Prompt:
For the listing below, output exactly the lines from the line with "- intros Hin." up to and including the line with "- cbn. rewrite", and no other lines.

Records:
Lemma trim_blanks ps pad l fuel :
  (∀ c l, is_blank c → strip_any ps (c :: l) = Some l) →
  (∀ c l, is_visible c → strip_any ps (c :: l) = None) →
  Forall is_blank pad → (∃ c l', l = c :: l' ∧ is_visible c) → (length pad ≤ fuel)%nat →
  trim_loop fuel ps (pad ++ l) = l.
Proof.
  intros Hb Hd Hp (c & l' & -> & Hc). revert fuel.
  induction Hp as [|b pad Hbl _ IH]; intros [|fuel] Hf; cbn [app trim_loop length] in *; try lia; try done.
  - by rewrite Hd.
  - rewrite Hb by done. apply IH. lia.
Qed.

Lemma TrimSpace_padded pad l pad' :
  Forall is_blank pad → Forall is_blank pad' → visible_ends l → TrimSpace (pad ++ l ++ pad') = l.
Proof.
  intros Hp Hp' [(c & r & E & Hc) (r' & c' & E' & Hc')]. unfold TrimSpace.
  rewrite (trim_blanks spaces).
  - rewrite reverse_app, (trim_blanks (reverse <$> spaces)); [by rewrite reverse_involutive|..].
    + intros x t Hx. exact (proj2 (strip_blank x t Hx)).
    + intros x t Hx. exact (proj2 (strip_visible x t Hx)).
    + by apply Forall_reverse.
    + exists c', (reverse r'). by rewrite E', reverse_app.
    + rewrite !length_app, !length_reverse. lia.
  - intros x t Hx. exact (proj1 (strip_blank x t Hx)).
  - intros x t Hx. exact (proj1 (strip_visible x t Hx)).
  - done.
  - exists c, (r ++ pad'). by rewrite E.
  - rewrite !length_app. lia.
Qed.

Lemma decimal_ends n : is_byte n → visible_ends (decimal n).
Proof.
  unfold is_byte, decimal, visible_ends, is_visible. intros Hn.
  destruct (Z.ltb_spec n 10); [|destruct (Z.ltb_spec n 100)]; (split; [do 2 eexists; split; [done|digits_lia]|]).
  - exists [], (48 + n). split; [done|lia].
  - exists [48 + n / 10], (48 + n mod 10). split; [done|digits_lia].
  - exists [48 + n / 100; 48 + n / 10 mod 10], (48 + n mod 10). split; [done|digits_lia].
Qed.

Lemma visible_ends_app l m r : visible_ends l → visible_ends r → visible_ends (l ++ m ++ r).
Proof.
  intros [(c & x & -> & Hc) _] [_ (y & c' & -> & Hc')]. split.
  - by exists c, (x ++ m ++ y ++ [c']).
  - exists ((c :: x) ++ m ++ y), c'. by rewrite <-!app_assoc.
Qed.

Lemma quad_ends a b c d : is_byte a → is_byte d → visible_ends (quad a b c d).
Proof.
  intros Ha Hd.
  replace (quad a b c d) with (decimal a ++ (46 :: decimal b ++ 46 :: decimal c ++ [46]) ++ decimal d)
    by (unfold quad; cbn [app]; rewrite <-app_assoc; cbn [app]; by rewrite <-app_assoc).
  by apply visible_ends_app; apply decimal_ends.
Qed.

(** *** Searching for a byte *)

Lemma IndexByte_skip l r x :
  x ∉ l → IndexByte (l ++ r) x = Nat.add (length l) <$> IndexByte r x.
Proof.
  induction l as [|c l IH]; intros Hx; cbn [app IndexByte length].
  { by destruct (IndexByte r x). }
  rewrite (proj2 (Z.eqb_neq c x)) by set_solver. rewrite IH by set_solver.
  by destruct (IndexByte r x).
Qed.

Lemma has_byte_none l x : x ∉ l → has_byte l x = false.
Proof.
  intros Hx. unfold has_byte. rewrite <-(app_nil_r l), IndexByte_skip by done. done.
Qed.

Lemma quad_bytes a b c d x :
  is_byte a → is_byte b → is_byte c → is_byte d → x ∈ quad a b c d → is_digit x ∨ x = 46.
Proof.
  intros Ha Hb Hc Hd. unfold quad. rewrite !elem_of_app, !elem_of_cons, !elem_of_app, !elem_of_cons,
    !elem_of_app, !elem_of_cons.
  pose proof (proj1 (Forall_forall _ _) (decimal_digits a Ha) x).
  pose proof (proj1 (Forall_forall _ _) (decimal_digits b Hb) x).
  pose proof (proj1 (Forall_forall _ _) (decimal_digits c Hc) x).
  pose proof (proj1 (Forall_forall _ _) (decimal_digits d Hd) x). tauto.
Qed.

Lemma SplitHostPort_plain c l :
  c ≠ 91 → SplitHostPort (c :: l) =
  match LastIndexByte (c :: l) 58 with
  | None => None
  | Some i =>
      let host := take i (c :: l) in
      if has_byte host 58 then None else if has_byte (c :: l) 91 then None
      else if has_byte (c :: l) 93 then None else Some host
  end.
Proof.
  intros Hc. unfold SplitHostPort. destruct (LastIndexByte (c :: l) 58); [|done].
  destruct c as [|p|p]; try done. do 7 (destruct p as [p|p|]; try done).
Qed.

Lemma split_quad_port a b c d port :
  is_byte a → is_byte b → is_byte c → is_byte d → Forall is_digit port →
  SplitHostPort (quad a b c d ++ 58 :: port) = Some (quad a b c d).
Proof.
  intros Ha Hb Hc Hd Hp. pose proof (quad_bytes a b c d) as Hq.
  assert (∀ x, x = 58 ∨ x = 91 ∨ x = 93 → x ∉ quad a b c d ∧ x ∉ port) as Hno.
  { intros x Hx. split.
    - intros [?| ->]%Hq; [|lia|done..]. unfold is_digit in *. lia.
    - intros Hin. pose proof (proj1 (Forall_forall _ _) Hp x Hin). unfold is_digit in *. lia. }
  assert (LastIndexByte (quad a b c d ++ 58 :: port) 58 = Some (length (quad a b c d))) as El.
  { unfold LastIndexByte. rewrite reverse_app, reverse_cons, <-app_assoc, IndexByte_skip.
    - cbn. rewrite length_app, length_reverse. cbn [length]. f_equal. lia.
    - rewrite elem_of_reverse. by apply Hno; left. }
  assert (∃ x l', quad a b c d ++ 58 :: port = x :: l' ∧ x ≠ 91) as (x & l' & El' & Hx).
  { destruct (quad_ends a b c d Ha Hd) as [(x & r & E & _) _]. rewrite E. eexists x, _.
    split; [done|]. intros ->. destruct (Hno 91) as [Hn _]; [auto|]. apply Hn. rewrite E. by left. }
  rewrite El', SplitHostPort_plain by done.
  rewrite <-El', El.
  rewrite take_app_length. cbn zeta. rewrite !has_byte_none; [done|..].
  - rewrite elem_of_app, elem_of_cons. pose proof (Hno 93). naive_solver lia.
  - rewrite elem_of_app, elem_of_cons. pose proof (Hno 91). naive_solver lia.
  - apply Hno. by left.
Qed.

(** ** Examples *)

Example ParseIP_v6 :
  ParseIP (bytes_of_string "2001:db8::ff00:42:8329") =
    Some [32; 1; 13; 184; 0; 0; 0; 0; 0; 0; 255; 0; 0; 66; 131; 41] ∧
  ParseIP (bytes_of_string "::ffff:192.0.2.33") = Some (v4_prefix ++ [192; 0; 2; 33]) ∧
  ParseIP (bytes_of_string "fe80::1%eth0") = None ∧ ParseIP (bytes_of_string "1:2:3") = None.
Proof. by vm_compute. Qed.

(** A bracketed address with a port, as net/http sets it. *)
Example clientIP_v6_remote :
  clientIP (MkRequest "GET" None "" ∅ "[::1]:8080" None None 0 (λ _, None) None None)
  = replicate 15 0 ++ [1].
Proof. by vm_compute. Qed.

Answer box:
    - intros Hin. pose proof (proj1 (Forall_forall _ _) Hp x Hin). unfold is_digit in *. lia. }
  assert (LastIndexByte (quad a b c d ++ 58 :: port) 58 = Some (length (quad a b c d))) as El.
  { unfold LastIndexByte. rewrite reverse_app, reverse_cons, <-app_assoc, IndexByte_skip.
    - cbn. rewrite length_app, length_reverse. cbn [length]. f_equal. lia.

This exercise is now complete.